Depuis plusieurs années, les Tunisiennes et les Tunisiens font face à une dégradation constante de leurs conditions de vie. L’érosion du pouvoir d’achat, l’augmentation des prix, les pénuries récurrentes, la dégradation des services publics et l’absence de perspectives économiques tangibles alimentent un sentiment diffus d’inquiétude et de lassitude. Ce malaise n’épargne désormais presque aucune catégorie sociale. Il touche aussi des couches qui avaient jusque-là réussi à amortir les effets des crises successives.
Face à cette situation, le discours officiel continue pourtant de promettre un redressement imminent et d’attribuer les difficultés du pays à l’action de « comploteurs », de « spéculateurs » ou de « réseaux de corruption ». Cette grille de lecture, répétée depuis plusieurs années, s’est progressivement imposée comme l’unique explication proposée par le pouvoir aux difficultés du pays. Mais à mesure que la crise se prolonge et s’approfondit, cette narration perd de sa crédibilité. Elle ne parvient plus à combler le fossé grandissant entre les promesses affichées et la réalité vécue.
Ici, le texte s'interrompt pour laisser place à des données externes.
Lemma updates_generating g updates c : isGenerating (fst (on_updates g updates c)) = isGenerating c.
Proof.
  revert c. induction updates as [|[type chunk] updates IH]; intros c; cbn; [done|].
  destruct (handleStreamUpdate g type chunk c) as [c'|] eqn:E; [|done]. rewrite IH. unfold handleStreamUpdate in E.
  destruct (_ || _); [by injection E as <-|]. apply bind_Some in E as (p & _ & [= <-]).
  unfold scheduleStreamFlush. by repeat case_match.
Qed.
Lemma update_generating env upd c : isGenerating (onMessageUpdate env upd c) = isGenerating c.
Proof. by destruct (update_shape env upd c) as [q ->]. Qed.
Lemma flush_generating env g c : isGenerating (flushStreamUpdates env g c) = isGenerating c.
Proof. unfold flushStreamUpdates. by repeat case_match; rewrite ?update_generating. Qed.
Lemma send_generating env ms c : isGenerating (sendChat env ms c) = true.
Proof. unfold sendChat, isGenerating. by case_match. Qed.

Lemma headers_end t env g answer starts c c1 : chat_ok c -> isGenerating c = true ->
  on_headers t env g answer starts c = Some c1 -> isGenerating c1 = false -> ended c1.
Proof.
  intros H Hg Hs Hg1. unfold on_headers in Hs. destruct (List.find _ _) as [[g' h]|] eqn:E; [|done].
  cbn [mbind option_bind] in Hs. apply find_elem in E as [Hin Eg]. cbn in Eg. apply Nat.eqb_eq in Eg. subst g'.
  fold (headers_over g c) in Hs. change (generation (headers_over g c)) with (generation c) in Hs.
  destruct (generation c =? g) eqn:Eg; cbn [negb] in Hs.
  2: { injection Hs as <-. change (isGenerating c = false) in Hg1; congruence. }
  apply Nat.eqb_eq in Eg. subst g. destruct (headers_current _ _ (ok_frame _ H) Hin) as (-> & Hsrc & Ha).
  destruct answer as [[]|message].
  - destruct starts; injection Hs as <-; [done|].
    assert (awaiting c) as Haw by (left; by exists (requestGeneration c)).
    pose proof (awaiting_mounted _ H Haw) as Hm. pose proof (proj2 (ok_requesting _ H Hm) Haw) as Hr.
    apply handleError_ended; [|done]. exact (ok_opened c (ok_frame _ H) H Hr Hm Hsrc Ha).
  - injection Hs as <-. exact (error_ended t env _ None (headers_over (generation c) c)).
Qed.

Lemma message_ends t env i data c : chat_ok c -> isGenerating c = true ->
  isGenerating (on_message t env i data c) = false -> ended (on_message t env i data c).
Proof.
  intros H Hg Hg1. unfold on_message in *.
  destruct (current_source i c) as [s|] eqn:E; [|congruence]. apply (current_source_Some _ _ _ H) in E as [E Es].
  destruct (isStreamDoneMessage data).
  { destruct (ok_source _ H _ E) as (s2 & Es2 & _ & Hc & _). rewrite Es in Es2. injection Es2 as <-. rewrite Hc.
    pose proof (complete_ended env (closeActiveSource i (mark_completed i c))) as He. by rewrite close_generation in He. }
  destruct (parseStreamMessageUpdates data) as [updates|]; [|by apply handleError_ended].
  destruct (updates_ok (so_chat s) updates c H (open_mounted _ _ H E)) as (Ho & Hso & _).
  pose proof (updates_generating (so_chat s) updates c) as Hu.
  destruct (on_updates (so_chat s) updates c) as [c' threw]. cbn in Ho, Hso, Hu.
  destruct threw; [|congruence]. apply handleError_ended; [done|congruence].
Qed.

Lemma answer_ends t env g answer c c1 : chat_ok c -> isGenerating c = true ->
  on_answer t env g answer c = Some c1 -> isGenerating c1 = false -> ended c1.
Proof.
  intros H Hg Hs Hg1. unfold on_answer in Hs. destruct (List.find _ _) as [call|] eqn:E; [|done].
  cbn [mbind option_bind] in Hs. fold (call_over g c) in Hs.
  change (requestGeneration (call_over g c)) with (requestGeneration c) in Hs.
  destruct (requestGeneration c =? g) eqn:Er; cbn [negb] in Hs.
  2: { rewrite orb_true_r in Hs. unfold finally_ in Hs. change (requestGeneration (call_over g c)) with (requestGeneration c) in Hs.
       rewrite Er in Hs. injection Hs as <-. change (isGenerating c = false) in Hg1; congruence. }
  apply find_elem in E as [Hin Eg]. apply Nat.eqb_eq in Er, Eg. subst g.
  destruct (answer_current _ _ (ok_frame _ H) Hin (eq_sym Er)) as (Hab & _). rewrite Hab in Hs. cbn [orb] in Hs.
  rewrite <- Er in Hs. injection Hs as <-. apply finally_ended.
  destruct answer as [[|choice response]|error]; cbn [hasChatCompletionChoice negb].
  - exact (error_ended t env _ None (call_over (requestGeneration c) c)).
  - by apply update_ended.
  - exact (error_ended t env _ _ (call_over (requestGeneration c) c)).
Qed.

Lemma handleError_ends t env i error code c : chat_ok c -> isGenerating c = true ->
  isGenerating (handleError t env i error code c) = false -> ended (handleError t env i error code c).
Proof. intros H Hg. destruct (handleError_cases t env i error code c H) as [-> |?]; [congruence|done]. Qed.

Lemma generation_ends t env e c c1 : chat_ok c -> isGenerating c = true -> handle t env e c = Some c1 ->
  mounted c1 = true -> isGenerating c1 = false -> ended c1.
Proof.
  intros H Hg Hs Hm Hg1. unfold handle in Hs. destruct (of_page e && _); [done|]. destruct e.
  - injection Hs as <-. unfold handleSendMessage, submit in Hg1. by rewrite send_generating in Hg1.
  - injection Hs as <-. unfold handleRegenerateMessage, submit in Hg1. case_match; [|congruence].
    by rewrite send_generating in Hg1.
  - injection Hs as <-. unfold applyEdit in Hg1. repeat case_match; rewrite ?send_generating, ?update_generating in Hg1; congruence.
  - injection Hs as <-. unfold handleDeleteMessage in Hg1. rewrite update_generating in Hg1. congruence.
  - injection Hs as <-. by apply update_ended.
  - by injection Hs as <-.
  - injection Hs as <-. change (isGenerating c = false) in Hg1; congruence.
  - by apply (headers_end t env g answer starts c).
  - apply bind_Some in Hs as (s & Es & [= <-]). by apply message_ends.
  - apply bind_Some in Hs as (s & Es & [= <-]). unfold on_source_error in *.
    destruct (current_source i c); [|congruence]. destruct (negb _); [|congruence]. by apply handleError_ends.
  - apply bind_Some in Hs as (s & Es & [= <-]). unfold on_readystate in *.
    destruct (current_source i c); [|congruence]. destruct (getStreamReadyStateError _ _); [|congruence].
    by apply handleError_ends.
  - apply bind_Some in Hs as (g & _ & [= <-]). rewrite flush_generating in Hg1. congruence.
  - by apply (answer_ends t env g answer c).
Qed.

(** C16: a generation does not end with an answer that is still pending.  However a
    generation ends (the last message of the stream, an error of the connection, a
    message that cannot be read, missing headers, an answer, a stop), once the
    messages are rendered the last answer is complete or an error. *)
Theorem ended_generation_settles_the_answer t env e c c1 env' c2 : reachable t c -> isGenerating c = true ->
  handle t env e c = Some c1 -> isGenerating c1 = false -> handle t env' Ev_render c1 = Some c2 ->
  last_answer (fun m => isAssistantMessagePending m = false) (messages c2) /\ queue c2 = [].
Proof.
  intros Hr%chat_reachable_ok Hg Hs Hg1 Hren. unfold handle in Hren. cbn [of_page andb] in Hren.
  destruct (mounted c1) eqn:Hm; [|done]. cbn [negb] in Hren. injection Hren as <-. split; [|done].
  destruct (generation_ends _ _ _ _ _ Hr Hg Hs Hm Hg1 (env_clock env')) as (clock & upd & ms & E & Hset & Hgen).
  cbn [messages render set_messages]. fold (upcoming c1 (env_clock env')). rewrite E. by apply settling_settles.
Qed.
Cette perte de crédibilité n’est pas sans conséquences. Lorsqu’un pouvoir ne parvient plus à fournir une explication convaincante de la situation ni à dessiner un horizon de sortie de crise, il tend à renforcer les logiques de contrôle, de judiciarisation et de répression. En Tunisie, l’extension des poursuites judiciaires visant des responsables politiques, des journalistes, des défenseurs des droits humains, des militants ou encore des acteurs économiques s’inscrit dans ce contexte. L’espace public continue de se rétrécir tandis que les voix critiques sont de plus en plus exposées à la pression judiciaire et politique.
Pour le Comité pour le respect des libertés et des droits de l’Homme en Tunisie (CRLDHT), cette évolution est particulièrement préoccupante. Car les crises économiques, aussi profondes soient-elles, peuvent être affrontées dans le cadre d’un débat public ouvert, d’institutions crédibles et d’un État de droit respecté. En revanche, lorsque la crise sociale s’accompagne d’un affaiblissement continu des libertés publiques, de l’indépendance de la justice et des garanties fondamentales, c’est la capacité même de la société à élaborer collectivement des solutions qui se trouve menacée.
La question qui se pose aujourd’hui dépasse donc largement les indicateurs économiques. Elle touche à la relation de confiance entre l’État et la société. Une société peut supporter des sacrifices lorsque les difficultés sont reconnues et que des perspectives existent. Elle ne peut durablement accepter que son expérience quotidienne soit niée ou réduite à des explications simplistes et répétitives.
La Tunisie traverse ainsi non seulement une crise économique, mais aussi une crise de confiance et de sens. Le décalage croissant entre le discours officiel et la réalité vécue fragilise davantage le lien social et politique. Plus ce fossé se creuse, plus il devient difficile d’engager un dialogue national fondé sur des constats partagés et sur la recherche de solutions communes.
Dans ce contexte, la défense des libertés, du pluralisme, de l’indépendance de la justice et du droit à la critique n’apparaît pas comme une revendication secondaire. Elle constitue au contraire une condition essentielle pour permettre à la société tunisienne d’affronter ses difficultés et de reconstruire un horizon démocratique, économique et social crédible. C’est à cette exigence que le CRLDHT demeure attaché et qu’il entend continuer à porter avec détermination.